Al final, pero también al principio, porque la novela comienza con la descripción del delito: «Le pegué un tiro entre los ojos». A continuación, sobre el banco de un parque público, antes de declarar, rememora toda la historia. Contarla aquí sería quitarle todo el sabor, ese rigor límpido que la domina de principio a fin sin una sola vacilación y que hace que la leamos de corrido.
Natalia Ginzburg. Una luminaria literaria italiana, nació en el seno de una familia culta en Palermo en 1916. Su vida estuvo marcada por el compromiso político y la tragedia personal. Casada con Leone Ginzburg, su hogar se convirtió en refugio para intelectuales antifascistas en Turín. Tras el destierro, vivió en los Abruzos, donde enfrentó la pérdida de su esposo en manos del régimen de Mussolini. Su regreso a Roma la encontró en Einaudi, donde labró una prolífica carrera literaria.

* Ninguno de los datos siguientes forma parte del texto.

(** C7.  On an object whose memo field is consistent (a new object is),
    [getCategoryId] returns the identifier of the cached channel that has the
    category type and the category name, and sends nothing; only when the
    cache has no such channel does it ask for one of that name and type, and
    returns the identifier of the channel created (or throws when the
    platform rejects the request, leaving the guild as it was).  A resolution
    that follows one that returned [id], on the same object or on a new one,
    returns [id] again and changes nothing.  Over any run of resolutions all
    identifiers returned are the same one, and the cache gains one category,
    when it had none, or no channel at all. *)
Theorem getCategoryId_singleton (st : State)
    (objects : list (option Interaction)) :
  memo_consistent st →
  let call := ChannelsCreate CATEGORY_CHANNEL_NAME CATEGORY_CHANNEL_TYPE None in
  let created :=
    new_channel (sent st.2 call) CATEGORY_CHANNEL_NAME CATEGORY_CHANNEL_TYPE
      None in
  (∀ c, List.find is_category (channels_cache (guild st.2)) = Some c →
     getCategoryId st
     = (Returned (ch_id c), (with_categoryChannelId st.1 (ch_id c), st.2)))
  ∧ (List.find is_category (channels_cache (guild st.2)) = None →
     getCategoryId st
     = if accepts st.2 then
         (Returned (ch_id created),
          (with_categoryChannelId st.1 (ch_id created),
           with_channel (sent st.2 call) created))
       else (Thrown (DiscordAPIError call), (st.1, sent st.2 call)))
  ∧ (∀ id st1, getCategoryId st = (Returned id, st1) →
     getCategoryId st1 = (Returned id, st1)
     ∧ ∀ i, ∃ self,
         getCategoryId (constructor i, st1.2) = (Returned id, (self, st1.2)))
  ∧ (∀ id id',
       Returned id ∈ (resolutions objects st).1 →
       Returned id' ∈ (resolutions objects st).1 → id = id')
  ∧ (channels_cache (guild (resolutions objects st).2.2)
     = channels_cache (guild st.2)
     ∨ List.find is_category (channels_cache (guild st.2)) = None
       ∧ ∃ c, is_category c = true
              ∧ ch_name c = CATEGORY_CHANNEL_NAME
              ∧ ch_type c = CATEGORY_CHANNEL_TYPE
              ∧ channels_cache (guild (resolutions objects st).2.2)
                = (channels_cache (guild st.2) ++ [c])%list).
Proof.
  intros Hm call created.
  split; [intros c Hf; by apply getCategoryId_present|].
  split; [intros Hf; by rewrite getCategoryId_absent|].
  split.
  { intros id st1 E.
    destruct (List.find is_category (channels_cache (guild st.2)))
      as [c|] eqn:Hf.
    - rewrite (getCategoryId_present st c Hm Hf) in E.
      injection E as <- <-. split; [apply getCategoryId_memo|].
      intros i. eexists.
      by apply (getCategoryId_present (constructor i, st.2) c);
        [apply memo_consistent_new|].
    - rewrite (getCategoryId_absent st Hm Hf) in E. cbv zeta in E.
      destruct (accepts st.2); [|discriminate E].
      injection E as <- <-. split; [apply getCategoryId_memo|].
      intros i. eexists.
      apply (getCategoryId_present (constructor i, _) created);
        [apply memo_consistent_new|].
      simpl. apply find_snoc_missing; [done|apply is_category_new_channel]. }
  destruct (resolutions_singleton objects st Hm) as [Hids Hch].
  split.
  - intros id id' Hin Hin'.
    destruct (Hids id Hin) as (c & Hc & <-).
    destruct (Hids id' Hin') as (c' & Hc' & <-).
    rewrite Hc in Hc'. by injection Hc' as ->.
  - destruct Hch as [Hch|[Hf (c & Hc & Hch)]]; [by left|right].
    split; [done|]. exists c. split; [done|].
    unfold is_category in Hc. apply andb_true_iff in Hc as [Ht Hn].
    apply bool_decide_eq_true in Ht. apply String.eqb_eq in Hn. done.
Qed.

(** ** Creating a subject *)

Lemma accepts_no_fault (w : World) : true ∉ faults w → accepts w = true.
Proof.
  unfold accepts. destruct (faults w) as [|[] f]; [done| |done].
  intros H. exfalso. apply H. by left.
Qed.

Lemma tail_no_fault (f : list bool) : true ∉ f → true ∉ tail f.
Proof.
  destruct f as [|b f]; [done|]. simpl. intros H Hin. apply H. by right.
Qed.

Lemma guild_channels_create_accepted (subjectName : string) (type : ChannelType)
    (parent : option Snowflake) (st : State) :
  accepts st.2 = true →
  guild_channels_create subjectName type parent st
  = let w := sent st.2 (ChannelsCreate subjectName type parent) in
    let c := new_channel w subjectName type parent in
    (Returned c, (st.1, with_channel w c)).
Proof. intros H. unfold guild_channels_create, request. by rewrite H. Qed.

Lemma guild_roles_create_accepted (roleName roleColor : string) (st : State) :
  accepts st.2 = true →
  guild_roles_create roleName roleColor st
  = let w := sent st.2 (RolesCreate roleName roleColor) in
    let r := new_role w roleName roleColor in
    (Returned r, (st.1, with_role w r)).
Proof. intros H. unfold guild_roles_create, request. by rewrite H. Qed.

Lemma request_inv {A} (c : ApiCall) (apply : World → A * World) (st : State)
    (r : Outcome A) (st' : State) :
  request c apply st = (r, st') →
  (accepts st.2 = true
   ∧ r = Returned (apply (sent st.2 c)).1
   ∧ st' = (st.1, (apply (sent st.2 c)).2))
  ∨ (accepts st.2 = false
     ∧ r = Thrown (DiscordAPIError c) ∧ st' = (st.1, sent st.2 c)).
Proof.
  unfold request. destruct (accepts st.2).
  - destruct (apply (sent st.2 c)) as [a w]. intros [= <- <-]. by left.
  - intros [= <- <-]. by right.
Qed.

Lemma getOptions_valid (st : State) (options : HelperOptions) :
  helperSchema_validate (optionsObject (int_options (interaction st.1)))
  = inr options →
  getOptions st = (Returned options, st).
Proof.
  intros H. unfold getOptions, mbind, Async_bind, this. simpl.
  rewrite H. by destruct st.
Qed.

Lemma getOptions_invalid (st : State) (message : string) :
  helperSchema_validate (optionsObject (int_options (interaction st.1)))
  = inl message →
  getOptions st
  = (Thrown (ValidationError message),
     (st.1, log st.2 (InteractionReply ("Error: " +:+ message) true []))).
Proof.
  intros H. unfold getOptions, mbind, Async_bind, this. simpl. by rewrite H.
Qed.

(** The uniqueness test gives the answer of the category resolution when
    that throws, and [true] in every other case: the [length] it negates is
    that of the method [values], not of the channels found. *)
Lemma isSubjectNameUnique_eq (subjectName : string) (st : State) :
  isSubjectNameUnique subjectName st
  = match getCategoryId st with
    | (Returned _, st1) => (Returned true, st1)
    | (Thrown e, st1) => (Thrown e, st1)
    end.
Proof.
  unfold isSubjectNameUnique, mbind, Async_bind.
  by destruct (getCategoryId st) as [[id|e] st1].
Qed.

(** C8.  When [helperSchema.validate] rejects the options, the handler sends
    one request, the ephemeral reply that carries the error's message, and
    throws the validation error; the guild (channels, roles, memberships) is
    as it was, and so is the memo field of the object. *)
Theorem handleCreateSubject_invalid (st : State) (message : string) :
  helperSchema_validate (optionsObject (int_options (interaction st.1)))
  = inl message →
  handleCreateSubject st
  = (Thrown (ValidationError message),
     (st.1, log st.2 (InteractionReply ("Error: " +:+ message) true [])))
  ∧ guild (handleCreateSubject st).2.2 = guild st.2
  ∧ trace (handleCreateSubject st).2.2
    = (trace st.2 ++ [InteractionReply ("Error: " +:+ message) true []])%list.
Proof.
  intros H.
  assert (E : handleCreateSubject st
              = (Thrown (ValidationError message),
                 (st.1, log st.2
                          (InteractionReply ("Error: " +:+ message) true [])))).
  { unfold handleCreateSubject.
    by rewrite (bind_thrown _ _ _ _ _ (getOptions_invalid st message H)). }
  by rewrite E.
Qed.

Lemma createSubjectForum_inv (subjectName emojiText : string) (st : State)
    (forum : Channel) (st' : State) :
  createSubjectForum subjectName emojiText st = (Returned forum, st') →
  ∃ categoryId st1,
    getCategoryId st = (Returned categoryId, st1)
    ∧ forum = new_channel st1.2 (emojiText +:+ "-" +:+ subjectName)
                FORUM_CHANNEL_TYPE (Some categoryId)
    ∧ channels_cache (guild st'.2)
      = (channels_cache (guild st1.2) ++ [forum])%list
    ∧ roles_cache (guild st'.2) = roles_cache (guild st1.2).
Proof.
  unfold createSubjectForum, mbind, Async_bind.
  destruct (getCategoryId st) as [[categoryId|e] st1]; [|done].
  intros H. exists categoryId, st1. split; [done|].
  apply request_inv in H as [(_ & [= ->] & ->)|(_ & [=] & _)]. done.
Qed.

(** C9.  When the options are valid, the forum channel has been created and
    the creation of the role is then rejected, the handler throws that very
    error and stops there: the channel is still in the cache, the guild is
    the one the channel creation left, and the rejected role request is the
    last request sent (no reply, and no request that would undo the channel,
    follows it). *)
Theorem handleCreateSubject_no_rollback (st : State) (options : HelperOptions)
    (unique : bool) (st1 : State) (forum : Channel) (st2 : State) (e : Error)
    (st3 : State) :
  helperSchema_validate (optionsObject (int_options (interaction st.1)))
  = inr options →
  isSubjectNameUnique (name options) st = (Returned unique, st1) →
  createSubjectForum (name options) (emoji options) st1
  = (Returned forum, st2) →
  createSubjectRole (name options) (color options) st2 = (Thrown e, st3) →
  let call :=
    RolesCreate (toLowerCase (name options) +:+ "-helper") (color options) in
  handleCreateSubject st = (Thrown e, st3)
  ∧ e = DiscordAPIError call
  ∧ forum ∈ channels_cache (guild st3.2)
  ∧ guild st3.2 = guild st2.2
  ∧ trace st3.2 = (trace st2.2 ++ [call])%list.
Proof.
  intros Hv Hu Hf Hr call.
  assert (unique = true) as ->.
  { rewrite isSubjectNameUnique_eq in Hu.
    destruct (getCategoryId st) as [[id|e'] st']; by injection Hu. }
  split.
  { unfold handleCreateSubject.
    rewrite (bind_returned _ _ _ _ _ (getOptions_valid st options Hv)).
    rewrite (bind_returned _ _ _ _ _ Hu). simpl negb. cbv iota.
    rewrite (bind_returned (mret ()) _ st1 () st1 eq_refl).
    rewrite (bind_returned _ _ _ _ _ Hf).
    by rewrite (bind_thrown _ _ _ _ _ Hr). }
  apply createSubjectForum_inv in Hf as (categoryId & st1' & _ & _ & Hch & _).
  apply request_inv in Hr as [(_ & [=] & _)|(_ & [= ->] & ->)].
  split; [done|]. split; [|done]. simpl. rewrite Hch.
  apply elem_of_app. right. by left.
Qed.

Lemma getCategoryId_hit (st : State) (id : Snowflake) :
  categoryChannelId st.1 = Some id → getCategoryId st = (Returned id, st).
Proof.
  destruct st as [[i memo] w]; simpl. intros ->. reflexivity.
Qed.

Lemma createSubjectForum_accepted (subjectName emojiText : string)
    (st : State) (categoryId : Snowflake) :
  categoryChannelId st.1 = Some categoryId →
  accepts st.2 = true →
  createSubjectForum subjectName emojiText st
  = let forumName := emojiText +:+ "-" +:+ subjectName in
    let w := sent st.2
               (ChannelsCreate forumName FORUM_CHANNEL_TYPE (Some categoryId)) in
    let forum := new_channel w forumName FORUM_CHANNEL_TYPE (Some categoryId) in
    (Returned forum, (st.1, with_channel w forum)).
Proof.
  intros Hmemo Ha. unfold createSubjectForum.
  rewrite (bind_returned _ _ _ _ _ (getCategoryId_hit st categoryId Hmemo)).
  by apply guild_channels_create_accepted.
Qed.

(** The handler from the point where the category is resolved, when the
    platform rejects nothing. *)
Lemma handleCreateSubject_resolved (st : State) (options : HelperOptions)
    (categoryId : Snowflake) (st1 : State) :
  helperSchema_validate (optionsObject (int_options (interaction st.1)))
  = inr options →
  getCategoryId st = (Returned categoryId, st1) →
  categoryChannelId st1.1 = Some categoryId →
  true ∉ faults st1.2 →
  handleCreateSubject st
  = let forumName := emoji options +:+ "-" +:+ name options in
    let roleName := toLowerCase (name options) +:+ "-helper" in
    let w2 := sent st1.2
                (ChannelsCreate forumName FORUM_CHANNEL_TYPE (Some categoryId)) in
    let forum := new_channel w2 forumName FORUM_CHANNEL_TYPE (Some categoryId) in
    let w3 := sent (with_channel w2 forum)
                (RolesCreate roleName (color options)) in
    let role := new_role w3 roleName (color options) in
    let w4 := with_role w3 role in
    (Returned (),
     (st1.1,
      log w4
        (InteractionReply
           ("Subject " +:+ channel_url (guild w4) forum +:+ " and role **"
            +:+ role_name role +:+ "** created!") false []))).
Proof.
  intros Hv Hc Hmemo Hfaults.
  unfold handleCreateSubject.
  rewrite (bind_returned _ _ _ _ _ (getOptions_valid st options Hv)).
  assert (Hu : isSubjectNameUnique (name options) st = (Returned true, st1))
    by (by rewrite isSubjectNameUnique_eq, Hc).
  rewrite (bind_returned _ _ _ _ _ Hu). simpl negb. cbv iota.
  rewrite (bind_returned (mret ()) _ st1 () st1 eq_refl).
  rewrite (bind_returned _ _ _ _ _
             (createSubjectForum_accepted _ _ st1 categoryId Hmemo
                (accepts_no_fault _ Hfaults))).
  cbv zeta. unfold createSubjectRole.
  erewrite bind_returned; cycle 1.
  { apply guild_roles_create_accepted, accepts_no_fault. simpl.
    by apply tail_no_fault. }
  reflexivity.
Qed.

Con la publicación de "El camino que va a la ciudad", bajo el seudónimo de Alessandra Tornimparte, comenzó a esculpir su voz narrativa, que resonaría en la literatura italiana. En 1947, ganó el premio Tempo con "Y eso fue lo que pasó", una obra impregnada de desesperación y sutil comicidad. Su maestría se consolidó con "Léxico familiar", laureada con el prestigioso premio Strega en 1963, una obra autobiográfica que cautivó al público y la crítica por igual.
El infortunio golpeó nuevamente con la muerte de su segundo esposo, Gabriele Baldini, en 1969. Sin embargo, Ginzburg persistió en su labor creativa, explorando los intrincados entramados de las relaciones familiares en obras como "Querido Miguel" y "Familia". Además de su prolífica carrera literaria, incursionó en la política, siendo elegida diputada del Parlamento por el Partido Comunista Italiano en 1983.
El legado de Ginzburg trasciende la literatura; su obra abarca la comedia teatral y la traducción, destacándose por su versatilidad y profundidad. Su influencia perdura en la conciencia cultural italiana, recordándonos la fuerza de la palabra escrita y el compromiso con la justicia social. Natalia Ginzburg falleció en Roma en 1991, pero su legado perdura como faro de la literatura italiana contemporánea.